The first two analyses are essentially the same. They posit that Pakistan could stop attacks on India, but chooses not to. The third is the tricky one. It rests on the premise that the Pakistani government (and in this we include the Pakistani army) is placing some restraint on the attackers. Thus, the government’s collapse would make enough difference that India should restrain itself, especially as any Indian attack would so destabilize Pakistan that it would unleash our scenario and worse. In this view, Pakistan’s civilian government has only as much power in these matters as the army is willing to allow.

The argument against attacking Pakistan therefore rests on a very thin layer of analysis. It requires the belief that Pakistan is not responsible for the attacks, that it is nonetheless restraining radical Islamists to some degree, and that an Indian attack would cause even these modest restraints to disappear. Further, it assumes that these restraints, while modest, are substantial enough to make a difference.

There is a debate in India, and in Washington, as to whether this is the case. This is why New Delhi has demanded that Pakistan turn over 20 individuals wanted by India in connection with attacks. The list doesn’t merely include Islamists, but also Lt. Gen. Hamid Gul, the former head of the ISI who has long been suspected of close ties with Islamists. (The United States apparently added Gul to the list.) Turning those individuals over would be enormously difficult politically for Pakistan. It would create a direct confrontation between Pakistan’s government and the Pakistani Islamist movement, likely sparking violence in Pakistan. Indeed, turning any Pakistani over to India, regardless of ideology, would create a massive crisis in Pakistan.

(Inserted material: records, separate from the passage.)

(* ===== verification/Models.v ===== *)
(** * The domain objects, as far as the service reads them

    [Item], [Bundle] and [Bitstream] (imports of lines 13-17),
    [FindListOptions] (line 25) and [FollowLinkConfig] (line 8).  Of a
    bundle the service reads [_links.bitstreams.href] (line 64) and tests
    whether it is an empty object (lines 75, 111); of a bitstream it reads
    [name] (line 116).  [Any] is the dynamic type of what flows through
    the [as any] casts of lines 87, 92, 136, 141 and 164. *)

From S2P Require Import Prelude EmptyUtil RemoteData.

Record Item : Type := mkItem {
  item_uuid : string;
}.

Record HALLink : Type := mkHALLink {
  href : string;
}.

Record BundleLinks : Type := mkBundleLinks {
  bitstreams : HALLink;
}.

(** What a slot of type [Bundle] holds at run time: the object without
    own property, or a bundle with its links. *)
Inductive Bundle : Type :=
| EmptyBundle
| mkBundle (bundle_name : string) (links : BundleLinks).

(** [bundle._links] *)
Definition _links (bundle : Bundle) : option BundleLinks :=
  match bundle with
  | EmptyBundle => None
  | mkBundle _ links => Some links
  end.

#[export] Instance Bundle_JsEmpty : JsEmpty Bundle :=
  λ bundle, match bundle with EmptyBundle => true | mkBundle _ _ => false end.

Record Bitstream : Type := mkBitstream {
  bitstream_uuid : string;
  name : string;
}.

(** [{ elementsPerPage, currentPage, sort, filters }], every property
    optional. *)
Record FindListOptions : Type := mkFindListOptions {
  elementsPerPage : option Z;
  currentPage : option Z;
  sort : option string;
  filters : list (string * string);
}.

(** A relation to resolve along with a request, and the relations to
    resolve on what it yields. *)
Unset Elimination Schemes.
Inductive FollowLinkConfig : Type :=
| followLink (relationName : string) (linksToFollow : list FollowLinkConfig).
Set Elimination Schemes.

(** The values that leave the service under a type they do not have. *)
Inductive Any : Type :=
| AnyBitstream (b : Bitstream)
| AnyBundle (b : Bundle)
| AnyPaginatedList (l : PaginatedList Bitstream).

#[export] Instance Item_eq_dec : EqDecision Item.
Proof. solve_decision. Defined.
#[export] Instance HALLink_eq_dec : EqDecision HALLink.
Proof. solve_decision. Defined.
#[export] Instance BundleLinks_eq_dec : EqDecision BundleLinks.
Proof. solve_decision. Defined.
#[export] Instance Bundle_eq_dec : EqDecision Bundle.
Proof. solve_decision. Defined.
#[export] Instance Bitstream_eq_dec : EqDecision Bitstream.
Proof. solve_decision. Defined.
#[export] Instance FindListOptions_eq_dec : EqDecision FindListOptions.
Proof. solve_decision. Defined.
#[export] Instance Any_eq_dec : EqDecision Any.
Proof. solve_decision. Defined.

(** The run-time type tests on a payload. *)
Definition isBitstream (x : Any) : bool :=
  match x with AnyBitstream _ => true | _ => false end.

Definition isPaginatedList (x : Any) : bool :=
  match x with AnyPaginatedList _ => true | _ => false end.

(** A wrapper has the declared payload type when its payload is absent
    or passes the type test. *)
Definition rd_typed (test : Any → bool) (rd : RemoteData Any) : bool :=
  match payload rd with
  | None => true
  | Some x => test x
  end.

(** ** Facts *)

Lemma Bundle_isEmptyObject_false (bundle : Bundle) :
  isEmptyObject bundle = false ↔ is_Some (_links bundle).
Proof. destruct bundle; simpl; split; (done || by inversion 1). Qed.

Lemma Bundle_isNotEmpty_links (obj : option Bundle) :
  isNotEmpty obj = true ↔ ∃ bundle links, obj = Some bundle ∧ _links bundle = Some links.
Proof.
  rewrite isNotEmpty_true. split.
  - intros (b & -> & Hb). apply Bundle_isEmptyObject_false in Hb as [l Hl].
    by exists b, l.
  - intros (b & l & -> & Hl). exists b. split; [done|].
    apply Bundle_isEmptyObject_false. by exists l.
Qed.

The Indian government chose to make this demand precisely because complying with it is enormously difficult for Pakistan. New Delhi is not so much demanding the 20 individuals, but rather that Pakistan take steps that will create conflict in Pakistan. If the Pakistani government is in control of the country, it should be able to weather the storm. If it can’t weather the storm, then the government is not in control of Pakistan. And if it could weather the storm but chooses not to incur the costs, then India can reasonably claim that Pakistan is prepared to export terrorism rather than endure it at home. In either event, the demand reveals things about the Pakistani reality.

The View from Islamabad
Pakistan’s evaluation, of course, is different. Islamabad does not regard itself as failed because it cannot control all radical Islamists or the Taliban. The official explanation is that the Pakistanis are doing the best they can. From the Pakistani point of view, while the Islamists ultimately might represent a threat, the threat to Pakistan and its government that would arise from a direct assault on the Islamists is a great danger not only to Pakistan, but also to the region. It is thus better for all to let the matter rest. The Islamist issue aside, Pakistan sees itself as continuing to govern the country effectively, albeit with substantial social and economic problems (as one might expect). The costs of confronting the Islamists, relative to the benefits, are therefore high.

The Pakistanis see themselves as having several effective counters against an Indian attack. The most important of these is the United States. The very first thing Islamabad said after the Mumbai attack was that a buildup of Indian forces along the Pakistani border would force Pakistan to withdraw 100,000 troops from its Afghan border. Events over the weekend, such as the attack on a NATO convoy, showed the vulnerability of NATO’s supply line across Pakistan to Afghanistan.

The Americans are fighting a difficult holding action against the Taliban in Afghanistan. The United States needs the militant base camps in Pakistan and the militants’ lines of supply cut off, but the Americans lack the force to do this themselves. A withdrawal of Pakistani forces from the Afghan border would pose a direct threat to American forces. Therefore, the Pakistanis expect Washington to intervene on their behalf to prevent an Indian attack. They do not believe a major Indian troop buildup will take place, and if it does, the Pakistanis do not think it will lead to substantial conflict.

There has been some talk of an Indian naval blockade against Pakistan, blocking the approaches to Pakistan’s main port of Karachi. This is an attractive strategy for India, as it plays to New Delhi’s relative naval strength. Again, the Pakistanis do not believe the Indians will do this, given that it would cut off the flow of supplies to American troops in Afghanistan. (Karachi is the main port serving U.S. forces in Afghanistan.) The line of supply in Afghanistan runs through Pakistan, and the Americans, the Pakistanis calculate, do not want anything to threaten that.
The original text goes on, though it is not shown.